Defense Contractors Beware: Russia is Lurking

February 13, 2018

Readers of the North Carolina JOLT Blog may recall that back in October, I published a piece on the Russian use of Kaspersky—a Russian antivirus program—to search for sensitive American cybersecurity programs and methods from a National Security Agency (NSA) contractor. Despite the known risk posed by Kaspersky (the NSA did not allow the program on its computers), other government agencies used Kaspersky until the Trump administration prohibited its use last year. One of the most significant concerns is who the American government can trust with its cybersecurity. As the entity that protects massive amounts of sensitive information, the government absolutely must be able to protect that information, especially from hostile actors.
In addition to seeking cybersecurity secrets from the intelligence community, the Associated Press reported last week that Russian operatives have been obtaining sensitive information from defense contractors. The group known as Fancy Bear (also Fancy Bears), an anonymous and nefarious cyber entity that has been involved in hacking various countries and agencies since 2008, is believed to be behind the most recent revelation. Assuming this to be the case, it would not be surprising: Fancy Bear is generally believed to work on behalf of and receive funds from the Russian government. Moreover, Fancy Bear targeted and hacked the Democratic National Committee during the 2016 election and accessed Clinton campaign chairman John Podesta’s emails.
In the recent attacks, Fancy Bear made a specific effort to seek contractors working on advanced military technology, such as “militarized drones, missiles, rockets, stealth fighter jets, cloud-computing platforms [and] other sensitive activities.” The targets worked at large defense contractors as well, such as Lockheed Martin and Boeing. According to the report, the hacking activities took place between March 2015 and May 2016; there was also a peculiar focus on obtaining information on drone technology. It appears that the hackers generally attempted to compromise the Gmail accounts of many of the contractors to gain access to the sensitive information; personal email accounts are an easy access point for hackers. Although it remains unclear how successful the effort was and whether Russia will be able to capitalize on the efforts, it is safe to assume that the United States military has a reduced advantage at this point relative to where it should have been.
From a legal perspective, this incident speaks volumes to the cyber risks facing the United States government as well as the contractors that work for it. The Defense Federal Acquisition Regulation Supplement (DFARS), designed to protect controlled unclassified information handled by contractors, lays out security requirements that contractors must meet on any project. To be in compliance with DFARS, contractors must comply with National Institute of Standards and Technology (NIST) Special Publication 800-171 (NIST 800-171) beginning December 31, 2017, which explain additional requirements that contractors must meet. These include, for example, the widespread use of encryption, limiting access to authorized users, and monitoring remote access, among many others. With this in mind, however, the Department of Defense evidently considers it impractical to expect all contractors—as well as potential contractors—to have implemented all of these standards by now, and thus is not yet mandating each requirement to be fully implemented, though contractors do need to demonstrate progress on their cybersecurity mechanisms.
While these requirements address controlled unclassified information (whereas Fancy Bear appears to have accessed classified information), the recent hack is still useful to highlight the critical importance of enforcing compliance among contractors. Although it is unclear whether earlier implementation of these measures would have prevented or mitigated the damage incurred from the contractor hack,

the mere possibility that the requirements may have reduced the harm should be sufficient to serve as a warning to current and future contractors.

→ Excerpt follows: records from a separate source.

(** The established connection is cut (the peer resets it, the proxy
    in front of the store kills it). *)
Definition breakLink (w : Service) : Service :=
  {| now := now w; store := store w; linkUp := false; dials := dials w |}.

(** Modelled from the spec: the Dedup Key, a composite of the prefix
    and the caller's string. *)
Definition compositeKey (pre key : string) : string :=
  pre +:+ ":" +:+ key.

(** Modelled from the spec: presence of a Dedup Key in the store, which
    the missing client queries: the key is stored and unexpired at
    instant [t]. *)
Definition live (st : gmap string (option Z)) (t : Z) (k : string) : bool :=
  match st !! k with
  | Some (Some expiry) => bool_decide (t < expiry)
  | Some None => true
  | None => false
  end.

(** Modelled from the spec: the operations of the missing client. *)
Inductive Op : Type :=
  | OpAdd (key : string)
  | OpExists (key : string)
  | OpTTL (key : string)
  | OpPing.

(** Modelled from the spec: what an operation of the missing client
    returns beside its error: a flag, a duration or the probe's
    reply. *)
Inductive Reply : Type :=
  | RBool (b : bool)
  | RDuration (d : Z)
  | RString (s : string).

(** Modelled from the spec: what a call returns beside its error when
    it fails: [false], a negative duration, no reply. *)
Definition failed (op : Op) : Reply :=
  match op with
  | OpAdd _ | OpExists _ => RBool false
  | OpTTL _ => RDuration (-1)
  | OpPing => RString ""
  end.

(** The result is the negative or false one. *)
Definition negative (r : Reply) : bool :=
  match r with
  | RBool b => negb b
  | RDuration d => bool_decide (d < 0)
  | RString s => bool_decide (s = "")
  end.

Section WithConfig.

(** The configured time to live of a key and the supervisor's polling
    interval. *)
Variable ttl : Z.
Variable pollInterval : Z.
(** ** One iteration of the retry loop *)

Lemma cooldown_blocks_run (ia : bool) (c : Client) (w : World) :
  cooldown_blocks ia c w
  = (Ok (_server_error_detected c
         && negb (_server_error_timestamp c + _server_error_cooldown c
                  <=? clock w (ticks w))
         && negb ia),
     c, if _server_error_detected c then tick w else w).
Proof. run_step. destruct (_server_error_detected c); reflexivity. Qed.

Lemma cooldown_blocks_world (ia : bool) (c : Client) (w : World) :
  let w1 := world_after (cooldown_blocks ia c w) in
  clock w1 = clock w /\ network w1 = network w
  /\ sent w1 = sent w /\ trace w1 = trace w.
Proof.
  rewrite cooldown_blocks_run. unfold world_after. cbn.
  destruct (_server_error_detected c); done.
Qed.

Lemma cooldown_blocks_auth (c : Client) (w : World) :
  result_of (cooldown_blocks true c w) = Ok false.
Proof.
  rewrite cooldown_blocks_run. unfold result_of. cbn.
  by rewrite andb_false_r.
Qed.

Section Proofs.

Variable API_ENDPOINTS : Endpoints.

(** The loop body written out on the client and the world: every later
    proof about the loop rewrites with this equation. *)
Lemma retry_loop_step (evt : M unit) (rest : nat) (attempt : Z)
    (last : option TransportError) (method endpoint : string)
    (json_data : option (gmap string Value)) (ia : bool)
    (c : Client) (w : World) :
  retry_loop API_ENDPOINTS evt (S rest) attempt last
    method endpoint json_data ia c w
  = let w1 := world_after (cooldown_blocks ia c w) in
    let url := base_url c +:+ endpoint in
    let w2 := sent_request (request_args c method url json_data) w1 in
    match result_of (cooldown_blocks ia c w) with
    | Ok true =>
        (Raise (APIExn APIServerError
                  ("API server error detected. Avoiding requests for "
                   +:+ pretty (_server_error_timestamp c
                               + _server_error_cooldown c
                               - clock w (ticks w1))
                   +:+ " more seconds.") None),
         c, tick w1)
    | Ok false =>
        match network w (sent w) with
        | Response result =>
            if bool_decide (endpoint = ep_login API_ENDPOINTS)
               || bool_decide (endpoint = ep_signup API_ENDPOINTS)
            then
              match result with
              | VDict d =>
                  (Ok result,
                   set_token_expiry
                     (default (VInt (clock w (ticks w1) + 5400))
                        (d !! "valid_thru"))
                     (set_token (default VNone (d !! "access_token")) c),
                   tick w2)
              | _ => (Raise AttributeError, c, w2)
              end
            else (Ok result, c, w2)
        | Failure (ClientResponseError status message as e) =>
            if (400 <=? status) && (status <? 500) then
              if (status =? 401) && negb ia then
                match evt c w2 with
                | (Ok _, c3, w3) =>
                    retry_loop API_ENDPOINTS evt rest (attempt + 1) (Some e)
                      method endpoint json_data ia c3 w3
                | (Raise ex, c3, w3) =>
                    if is_APIAuthenticationError ex
                    then (Raise (APIExn APIAuthenticationError
                                   "Authentication failed after token refresh."
                                   (Some e)), c3, w3)
                    else (Raise ex, c3, w3)
                end
              else
                (Raise (APIExn APIClientError
                          ("Client error at " +:+ url +:+ ": "
                           +:+ pretty status +:+ " " +:+ message) (Some e)),
                 c, w2)
            else
              (Raise (APIExn APIServerError
                        ("Server error at " +:+ url +:+ ": "
                         +:+ pretty status +:+ " " +:+ message) (Some e)),
               set_server_error_timestamp (clock w (ticks w1))
                 (set_server_error_detected true c),
               tick w2)
        | Failure e =>
            if attempt <? _max_retries c - 1 then
              retry_loop API_ENDPOINTS evt rest (attempt + 1) (Some e)
                method endpoint json_data ia c (slept (1 * 2 ^ attempt) w2)
            else
              (Raise (APIExn
                        (match e with
                         | ClientConnectionError => APIConnectionError
                         | _ => APITimeoutError
                         end)
                        ((match e with
                          | ClientConnectionError => "Connection error"
                          | _ => "Request timeout"
                          end) +:+ " after " +:+ pretty (_max_retries c)
                         +:+ " attempts.") (Some e)),
               c, w2)
        end
    | Raise ex => (Raise ex, c, w1)
    end.
Proof.
  cbn [retry_loop]. unfold bind at 1. rewrite cooldown_blocks_run.
  unfold result_of, world_after. cbn [fst snd].
  set (w1 := if _server_error_detected c then tick w else w).
  assert (Hn : network w1 = network w /\ sent w1 = sent w
               /\ clock w1 = clock w).
  { subst w1. destruct (_server_error_detected c); done. }
  destruct Hn as (Hn & Hs & Hc).
  destruct (_ && _ && negb ia) eqn:Hb.
  - unfold bind, time_time, self, raise. cbn. rewrite Hc. reflexivity.
  - unfold bind at 1. unfold self at 1. unfold bind at 1.
    unfold session_request at 1. cbn [fst snd]. rewrite Hn, Hs.
    destruct (network w (sent w)) as [result | [status message | | ]].
    + destruct (_ || _); [| reflexivity].
      destruct result; try reflexivity.
      unfold bind, assign, time_time, ret. cbn. rewrite Hc. reflexivity.
    + destruct ((400 <=? status) && (status <? 500)).
      * destruct ((status =? 401) && negb ia); [| reflexivity].
        unfold bind, try.
        destruct (evt c _) as [[[[] | ex] c3] w3]; try reflexivity.
        destruct (is_APIAuthenticationError ex); reflexivity.
      * unfold bind, assign, time_time, raise. cbn. rewrite Hc. reflexivity.
    + unfold bind, self, asyncio_sleep. cbn.
      destruct (attempt <? _max_retries c - 1); reflexivity.
    + unfold bind, self, asyncio_sleep. cbn.
      destruct (attempt <? _max_retries c - 1); reflexivity.
Qed.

To prevent another attack such as this, defense contractors need to be more cognizant of their cybersecurity efforts. This likely means that they need to be better prepared to implement the DFARS requirements as well as those of NIST 800-171. It also means that the Department of Defense needs to enforce its requirements. In other words, the Department of Defense needs to select as it contractors those who can provide adequate cybersecurity for its projects, but contractors also must be able to give the Department of Defense options—they need to show the government that they are capable of protecting sensitive information.
This blog post should by no means be considered a critique of the Department of Defense’s decisions relating to contracting and cybersecurity. Rather, this post serves as a caution to contractors that they need to make all possible efforts—however costly and time-consuming they may be—to comply with the government’s requirements insofar as protecting sensitive national security information is concerned. The United States depends on its contractors to ensure the safety of this country, and we must hold defense contractors to the same high standard that we hold the military.

Russia and other enemies are actively seeking military information and any advantage they can achieve; if contractors truly want to serve the Department of Defense—and thus the United States—then they need to take steps to protect sensitive information from our enemies.